### [WHAT THE TASK REQUIRES]
For the string "runs", search the entries below and copy every line where it appears.

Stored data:
++++++++++
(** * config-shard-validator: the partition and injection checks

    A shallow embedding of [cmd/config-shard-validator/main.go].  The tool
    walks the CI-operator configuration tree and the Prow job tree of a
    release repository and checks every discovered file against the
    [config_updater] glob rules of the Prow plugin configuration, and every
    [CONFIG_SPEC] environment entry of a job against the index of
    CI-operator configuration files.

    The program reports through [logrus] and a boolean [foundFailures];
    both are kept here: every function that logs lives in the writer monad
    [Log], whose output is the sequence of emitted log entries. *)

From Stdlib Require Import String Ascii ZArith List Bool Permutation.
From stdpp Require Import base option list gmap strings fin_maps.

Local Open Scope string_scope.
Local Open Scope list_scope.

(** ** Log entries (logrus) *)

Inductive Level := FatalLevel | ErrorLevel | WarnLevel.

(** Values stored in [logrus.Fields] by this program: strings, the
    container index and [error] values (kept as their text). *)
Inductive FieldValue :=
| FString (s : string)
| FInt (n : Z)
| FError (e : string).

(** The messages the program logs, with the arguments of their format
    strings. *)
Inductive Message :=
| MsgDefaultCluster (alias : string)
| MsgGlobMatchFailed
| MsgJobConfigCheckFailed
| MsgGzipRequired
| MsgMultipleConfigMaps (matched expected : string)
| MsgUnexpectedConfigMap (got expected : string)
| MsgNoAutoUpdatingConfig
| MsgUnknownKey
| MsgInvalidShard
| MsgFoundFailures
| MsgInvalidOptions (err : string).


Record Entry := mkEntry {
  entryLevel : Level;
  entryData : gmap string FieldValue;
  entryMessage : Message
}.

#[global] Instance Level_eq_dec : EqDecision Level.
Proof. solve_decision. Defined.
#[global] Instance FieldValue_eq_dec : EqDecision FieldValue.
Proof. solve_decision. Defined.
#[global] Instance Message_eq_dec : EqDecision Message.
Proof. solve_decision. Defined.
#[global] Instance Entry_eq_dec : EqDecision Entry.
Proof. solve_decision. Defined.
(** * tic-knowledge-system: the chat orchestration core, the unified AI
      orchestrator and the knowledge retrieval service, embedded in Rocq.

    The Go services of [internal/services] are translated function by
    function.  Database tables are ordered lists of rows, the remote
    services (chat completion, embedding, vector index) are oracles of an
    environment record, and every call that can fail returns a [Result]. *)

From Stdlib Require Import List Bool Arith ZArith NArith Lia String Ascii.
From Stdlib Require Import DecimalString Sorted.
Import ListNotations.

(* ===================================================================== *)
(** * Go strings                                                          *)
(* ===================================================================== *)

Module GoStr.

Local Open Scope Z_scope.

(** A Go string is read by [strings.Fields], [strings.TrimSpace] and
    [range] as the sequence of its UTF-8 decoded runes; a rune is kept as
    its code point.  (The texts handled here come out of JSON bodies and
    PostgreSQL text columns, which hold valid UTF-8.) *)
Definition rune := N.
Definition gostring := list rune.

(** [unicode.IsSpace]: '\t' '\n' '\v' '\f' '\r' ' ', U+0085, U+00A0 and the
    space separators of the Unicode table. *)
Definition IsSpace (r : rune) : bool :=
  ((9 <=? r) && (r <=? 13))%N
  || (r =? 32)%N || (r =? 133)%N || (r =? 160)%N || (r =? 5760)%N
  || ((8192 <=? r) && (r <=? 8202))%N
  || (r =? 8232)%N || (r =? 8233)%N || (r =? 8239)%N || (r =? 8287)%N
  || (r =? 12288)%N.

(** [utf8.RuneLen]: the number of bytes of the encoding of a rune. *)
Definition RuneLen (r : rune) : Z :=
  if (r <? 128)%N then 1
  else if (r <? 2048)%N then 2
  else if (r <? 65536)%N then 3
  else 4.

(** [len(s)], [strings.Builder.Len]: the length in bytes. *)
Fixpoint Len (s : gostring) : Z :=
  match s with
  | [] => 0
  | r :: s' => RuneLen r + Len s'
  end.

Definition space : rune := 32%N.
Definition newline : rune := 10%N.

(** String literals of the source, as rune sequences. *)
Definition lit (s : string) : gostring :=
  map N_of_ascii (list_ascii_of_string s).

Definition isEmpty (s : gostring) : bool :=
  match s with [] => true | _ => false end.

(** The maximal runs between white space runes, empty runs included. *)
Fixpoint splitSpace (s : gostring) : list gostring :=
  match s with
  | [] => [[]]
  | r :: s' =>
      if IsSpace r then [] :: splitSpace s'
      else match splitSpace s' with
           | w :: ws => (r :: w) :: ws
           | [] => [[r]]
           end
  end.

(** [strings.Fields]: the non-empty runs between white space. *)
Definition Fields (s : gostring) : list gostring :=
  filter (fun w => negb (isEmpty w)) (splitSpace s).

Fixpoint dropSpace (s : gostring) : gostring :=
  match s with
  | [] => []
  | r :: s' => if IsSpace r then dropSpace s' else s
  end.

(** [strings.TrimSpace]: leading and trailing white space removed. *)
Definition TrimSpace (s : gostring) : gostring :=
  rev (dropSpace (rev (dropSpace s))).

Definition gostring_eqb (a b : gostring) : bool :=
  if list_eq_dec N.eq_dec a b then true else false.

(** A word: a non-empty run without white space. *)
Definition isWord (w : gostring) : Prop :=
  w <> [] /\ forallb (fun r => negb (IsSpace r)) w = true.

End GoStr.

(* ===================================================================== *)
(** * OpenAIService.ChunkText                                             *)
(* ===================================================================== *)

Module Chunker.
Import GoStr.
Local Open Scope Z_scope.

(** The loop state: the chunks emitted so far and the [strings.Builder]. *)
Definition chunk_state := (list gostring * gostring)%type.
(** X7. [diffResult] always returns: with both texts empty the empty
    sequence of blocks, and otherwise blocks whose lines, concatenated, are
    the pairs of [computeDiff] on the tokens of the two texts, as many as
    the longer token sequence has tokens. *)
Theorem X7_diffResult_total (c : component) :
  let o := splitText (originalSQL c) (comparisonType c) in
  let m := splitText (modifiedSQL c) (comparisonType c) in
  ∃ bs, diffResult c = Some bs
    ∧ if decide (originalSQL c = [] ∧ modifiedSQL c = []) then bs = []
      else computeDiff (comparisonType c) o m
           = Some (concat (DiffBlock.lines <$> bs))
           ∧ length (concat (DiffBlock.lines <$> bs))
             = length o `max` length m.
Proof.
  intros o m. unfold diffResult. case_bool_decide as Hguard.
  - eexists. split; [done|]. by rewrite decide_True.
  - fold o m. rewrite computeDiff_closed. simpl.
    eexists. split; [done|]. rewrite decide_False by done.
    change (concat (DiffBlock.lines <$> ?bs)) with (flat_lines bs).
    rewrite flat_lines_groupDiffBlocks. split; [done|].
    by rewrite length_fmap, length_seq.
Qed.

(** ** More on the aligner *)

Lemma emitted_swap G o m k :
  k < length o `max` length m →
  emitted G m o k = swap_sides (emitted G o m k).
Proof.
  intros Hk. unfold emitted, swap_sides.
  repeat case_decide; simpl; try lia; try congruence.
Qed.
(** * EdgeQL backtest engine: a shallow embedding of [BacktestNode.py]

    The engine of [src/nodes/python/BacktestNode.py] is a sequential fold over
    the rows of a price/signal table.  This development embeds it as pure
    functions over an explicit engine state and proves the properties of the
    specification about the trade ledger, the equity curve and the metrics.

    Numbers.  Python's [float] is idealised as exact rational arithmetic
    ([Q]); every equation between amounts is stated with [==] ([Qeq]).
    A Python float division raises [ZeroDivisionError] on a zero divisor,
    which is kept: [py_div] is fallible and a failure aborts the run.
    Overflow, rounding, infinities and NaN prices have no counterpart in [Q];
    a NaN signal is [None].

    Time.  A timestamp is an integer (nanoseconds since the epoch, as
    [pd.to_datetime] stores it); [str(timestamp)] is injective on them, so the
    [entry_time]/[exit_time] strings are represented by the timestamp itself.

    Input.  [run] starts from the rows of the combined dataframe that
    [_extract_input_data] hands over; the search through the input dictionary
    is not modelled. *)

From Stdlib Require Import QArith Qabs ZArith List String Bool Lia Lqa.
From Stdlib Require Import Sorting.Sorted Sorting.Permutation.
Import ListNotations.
++++++++++
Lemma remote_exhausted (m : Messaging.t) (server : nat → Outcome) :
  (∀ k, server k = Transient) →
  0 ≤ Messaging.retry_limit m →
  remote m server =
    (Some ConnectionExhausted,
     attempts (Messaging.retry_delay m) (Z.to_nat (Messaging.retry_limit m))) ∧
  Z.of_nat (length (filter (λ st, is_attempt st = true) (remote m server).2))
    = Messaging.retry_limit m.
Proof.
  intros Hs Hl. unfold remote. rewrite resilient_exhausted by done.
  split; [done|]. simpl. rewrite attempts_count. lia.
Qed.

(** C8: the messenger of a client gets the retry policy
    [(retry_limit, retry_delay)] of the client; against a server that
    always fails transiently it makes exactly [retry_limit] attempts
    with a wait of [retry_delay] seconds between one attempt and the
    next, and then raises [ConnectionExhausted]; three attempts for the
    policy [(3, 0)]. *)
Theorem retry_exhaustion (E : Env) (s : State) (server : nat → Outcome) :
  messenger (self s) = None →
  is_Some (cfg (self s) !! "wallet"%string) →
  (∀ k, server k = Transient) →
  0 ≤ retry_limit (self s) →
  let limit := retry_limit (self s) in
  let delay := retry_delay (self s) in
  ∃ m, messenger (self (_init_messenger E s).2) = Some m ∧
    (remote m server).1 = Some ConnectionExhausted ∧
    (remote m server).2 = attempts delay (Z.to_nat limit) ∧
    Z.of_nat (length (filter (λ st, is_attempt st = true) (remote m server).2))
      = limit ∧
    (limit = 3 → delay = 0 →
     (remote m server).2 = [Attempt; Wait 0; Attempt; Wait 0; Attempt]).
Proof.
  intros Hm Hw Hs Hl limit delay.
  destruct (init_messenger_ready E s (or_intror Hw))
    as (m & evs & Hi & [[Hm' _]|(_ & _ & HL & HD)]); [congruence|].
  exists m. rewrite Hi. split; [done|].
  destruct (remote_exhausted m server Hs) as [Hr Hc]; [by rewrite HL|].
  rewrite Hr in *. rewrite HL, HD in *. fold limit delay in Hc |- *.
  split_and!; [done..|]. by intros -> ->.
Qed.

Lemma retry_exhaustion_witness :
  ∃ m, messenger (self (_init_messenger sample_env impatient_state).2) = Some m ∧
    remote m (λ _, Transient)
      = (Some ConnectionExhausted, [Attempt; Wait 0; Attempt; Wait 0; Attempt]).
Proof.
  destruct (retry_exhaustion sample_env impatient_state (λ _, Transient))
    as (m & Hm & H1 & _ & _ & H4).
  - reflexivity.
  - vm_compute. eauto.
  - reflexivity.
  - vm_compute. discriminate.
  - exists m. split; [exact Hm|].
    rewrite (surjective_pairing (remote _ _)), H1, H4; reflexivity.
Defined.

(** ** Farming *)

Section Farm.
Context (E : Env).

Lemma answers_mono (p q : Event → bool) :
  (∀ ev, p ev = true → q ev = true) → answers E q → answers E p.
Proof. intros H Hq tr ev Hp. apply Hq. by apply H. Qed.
++++++++++
### [WRITTEN REPLY]
(** The maximal runs between white space runes, empty runs included. *)
(** [strings.Fields]: the non-empty runs between white space. *)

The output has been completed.